Global TEC forecasting based on deep learning techniques: a comparative
study and perspectives for a Space Weather operational service
Abstract
The aim of this work is to present a global ionospheric prediction model
based on deep learning (DL) to forecast Total Electron Content 24 hours
in advance under different space weather conditions. Three different DL
techniques have been compared to select the most suitable for the
purpose of an operational service: Long Short Term Memory (LSTM), Gated
Recurrent Units (GRU) and Convolutional Neural Networks (CNN). The
modeling approach inherits and extends what has been proposed by
Cesaroni and co-authors (2020).
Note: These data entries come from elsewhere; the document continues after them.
Lemma HandleGroupUninvite_safe recv : packet_ok recv → safe W (HandleGroupUninviteOpcode E me recv).
Proof.
  intros Hp. apply safe_parse; [apply _|done|]. intros name rest _ _.
  destruct (normalizePlayerName E name) as [membername|]; [|apply safe_ret].
  eapply leads_player; [exact Hme|]. intros pl' He. apply safe_if; intros _; [apply safe_ret|].
  apply leads_CanUninvite. intros r. apply safe_if; intros _; [apply safe_emit|].
  rewrite (GetGroup_proper _ _ He). unfold GetGroup.
  destruct (target (m_group mypl)) as [a|] eqn:Ht; [|apply safe_ret]. destruct (my_group a Ht) as (g & Ha & Hin & _).
  eapply leads_deref; [exact Ha|]. intros g' Hge. cbv zeta.
  destruct (Z.eqb_spec (GetMemberGUID g' membername) 0) as [_|Hm]; cbn [negb].
  - eapply leads_GetInvited; [exact Ha| |apply safe_emit]. intros p pl Hpl. by eapply Uninvite_safe.
  - eapply RemoveFromGroup_safe; [exact Ha|]. rewrite <- (guids_proper _ _ Hge). by apply GetMemberGUID_member.
Qed.

Lemma HandleGroupDecline_safe recv : safe W (HandleGroupDeclineOpcode me recv).
Proof.
  unfold HandleGroupDeclineOpcode. eapply leads_player; [exact Hme|]. intros pl' He.
  rewrite (groupInvite_proper _ _ He). destruct (m_groupInvite mypl) as [a|] eqn:Hi; [|apply safe_ret].
  destruct (po_invite W me mypl (ok_player ∅ W HW me mypl Hme) a Hi) as (_ & g & Ha & Hin).
  eapply leads_deref; [exact Ha|]. intros g' _. apply leads_gets. intros w _.
  eapply leads_bind; [by eapply Uninvite_safe|]. intros x w' [Hw' Hk]. destruct (online w !! _).
  - eapply (moves_leads _ _ tt w'); [apply moves_emit|]. intros w2 H2. split; [by rewrite H2|].
    eapply keeps_then; [exact Hk|by apply keeps_equiv].
  - eapply (moves_leads _ _ tt w'); [by apply moves_ret|]. intros w2 H2. split; [by rewrite H2|].
    eapply keeps_then; [exact Hk|by apply keeps_equiv].
Qed.

End Handlers.

(** ** Invitations *)

Lemma join_safe E V a h p pl : world_ok ∅ V → groups V !! a = Some h → m_memberSlots h ≠ [] → IsFull h = false →
  online V !! p = Some pl → target (m_group pl) = None → m_groupInvite pl = None →
  safe V (ok ← AddMember E a p; if ok : bool then BroadcastGroupUpdate a else mret tt).
Proof.
  intros HV Ha Hn Hfull Hpl Ht Hi. pose proof (ok_group ∅ V HV a h Ha) as Hg.
  destruct (new_subgroup h) as [sub|] eqn:Hsub.
  - destruct (go_live ∅ V a h Hg Hn) as (H0 & Hdb & _).
    assert (world_ok ∅ (joined a p sub V)) as Hok.
    { apply (ok_joined ∅ V a p h pl sub); try done. intros Hraid. unfold IsFull in Hfull. rewrite Hraid in Hfull.
      apply Z.leb_gt in Hfull. unfold MAXGROUPSIZE in Hfull. lia. }
    eapply safe_then; [by eapply moves_AddMember| |].
    { split; [by apply (stays_p_upd p (with_pgroup (mkRef (Some a) sub)))|]. eapply develops_joined; try done.
      intros Hraid. unfold IsFull in Hfull. rewrite Hraid in Hfull. apply Z.leb_gt in Hfull. unfold MAXGROUPSIZE in Hfull. lia. }
    cbn iota. eapply safe_calm; [exact Hok|by apply g_upd_lookup|apply _].
  - eapply (safe_then V _ false V); [|by apply keeps_equiv|by apply safe_ret].
    unfold AddMember. eapply leads_deref; [exact Ha|]. intros g' He. rewrite (new_subgroup_proper _ _ He), Hsub. by apply moves_ret.
Qed.

(** The first member accepts: the group is created with its leader. *)
Lemma create_leads E V a h leader pl : world_ok {[a]} V → groups V !! a = Some h → m_memberSlots h = [] →
  (∀ i, GroupDbStore V !! i ≠ Some (Some a)) → roomy V → online V !! leader = Some pl → target (m_group pl) = None → m_groupInvite pl = None →
  leads V (Create E a leader;; AddGroup a;; mret true) (λ r w, r = true ∧ ∃ V' h', w ≡ V' ∧ world_ok ∅ V' ∧ groups V' !! a = Some h' ∧
    length (m_memberSlots h') = 1%nat ∧ keeps V V' ∧ ∀ q, q ≠ leader → online V' !! q = online V !! q).
Proof.
  intros HV Ha Hn Hdb Hroom Hpl Ht Hi.
  destruct (Create_moves E V a leader h pl HV Ha Hn Hpl Ht Hi Hdb Hroom) as (next & Hok & Hmoves).
  set (V3 := joined a leader 0 (created V a leader next)) in *.
  set (h3 := add_slot leader 0 (created_group V leader h)).
  assert (groups V3 !! a = Some h3) as Ha3 by (simpl; by rewrite lookup_alter_eq, lookup_alter_eq, Ha).
  eapply leads_moves; [exact Hmoves|]. cbv beta. unfold AddGroup. apply leads_assoc. eapply leads_deref; [exact Ha3|]. intros g' He.
  rewrite (guid_proper _ _ He). destruct (ok_ids _ V HV) as [Hpos Hids]. destruct Hroom as (_ & _ & Hid).
  assert (GUID_LOPART (m_guid h3) = NextGroupId V) as Hlow.
  { apply (guid_parts_roundtrip (NextGroupId V) 0 HIGHGUID_GROUP); [done|]. split; [unfold in_u; lia|done]. }
  assert (world_ok {[a]} (stored a h3 V3)) as Hok4.
  { apply (ok_stored {[a]} V3 a h3); [done|done| | |].
    - simpl. intros Hx. by apply app_eq_nil in Hx as [_ ?].
    - rewrite Hlow. change (GroupStore V3) with (GroupStore V). destruct (GroupStore V !! NextGroupId V) eqn:Hs; [|done].
      apply Hids in Hs as [? _]. lia.
    - rewrite Hlow. change (NextGroupId V3) with (uwrap 32 (NextGroupId V + 1)). rewrite uwrap_small by (unfold in_u; lia). lia. }
  assert (world_ok ∅ (stored a h3 V3)) as Hok5.
  { rewrite <- (singleton_diff a). apply (ok_settle {[a]} _ a h3); [done|done| |].
    - simpl. intros Hx. by apply app_eq_nil in Hx as [_ ?].
    - intros _. split; [unfold guids; simpl; rewrite Hn; set_solver|].
      change (GroupStore (stored a h3 V3)) with (<[GUID_LOPART (m_guid h3) := a]> (GroupStore V3)). by rewrite lookup_insert_eq. }
  assert (keeps V (stored a h3 V3)) as Hkeeps.
  { split; [by apply (stays_p_upd leader (with_pgroup (mkRef (Some a) 0)))|].
    assert (develops V V3) as HV3; [|exact HV3].
    apply (develops_founded (created V a leader next) V a leader (created_group V leader h)); [| | |simpl; by rewrite lookup_alter_eq, Ha|done..].
    - by eapply book_registered.
    - rewrite book_lookup, Ha. simpl. unfold party. by rewrite Hn.
    - by eapply unbound_stranger. }
  apply (leads_modify _ (λ w, with_GroupStore (<[GUID_LOPART (m_guid h3) := a]> (GroupStore w)) w)); [apply with_GroupStore_proper|].
  eapply (moves_leads _ _ true (stored a h3 V3)); [by apply moves_ret|]. intros w Hw. split; [done|]. exists (stored a h3 V3), h3.
  split_and!; [done|done|done|simpl; by rewrite Hn|exact Hkeeps|].
  intros q Hq.
  change (online (p_upd leader (with_pgroup (mkRef (Some a) 0)) V) !! q = online V !! q). by apply p_upd_lookup_ne.
Qed.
We use TEC on 18 selected grid points of
Global Ionospheric Maps (GIMs) as the target parameter and Kp index as
the external input. We use a dataset from 2005-2016 for training and
testing, we also analyze case studies from 2017 under different
geomagnetic conditions. Results show that CNN models have better
predictive capabilities than the other two DL models, even under
geomagnetically disturbed conditions. Considering the first 24 hours of
forecasting, CNN exhibits errors between 0.5 and 2 TECu, while LSTM and
GRU errors can reach 3 TECu. We also show how all the proposed models
outperform the two naive models: the so-called “frozen ionosphere” and
a 27 days averaged model.
Moreover, we implemented the models using incremental training to update
them as new data arrives and thus the trained model is able to adapt to
rapid changes within the previous 24 hs to the forecasting. Thus, the
proposed model can be implemented in an operative manner for Space
Weather applications and services.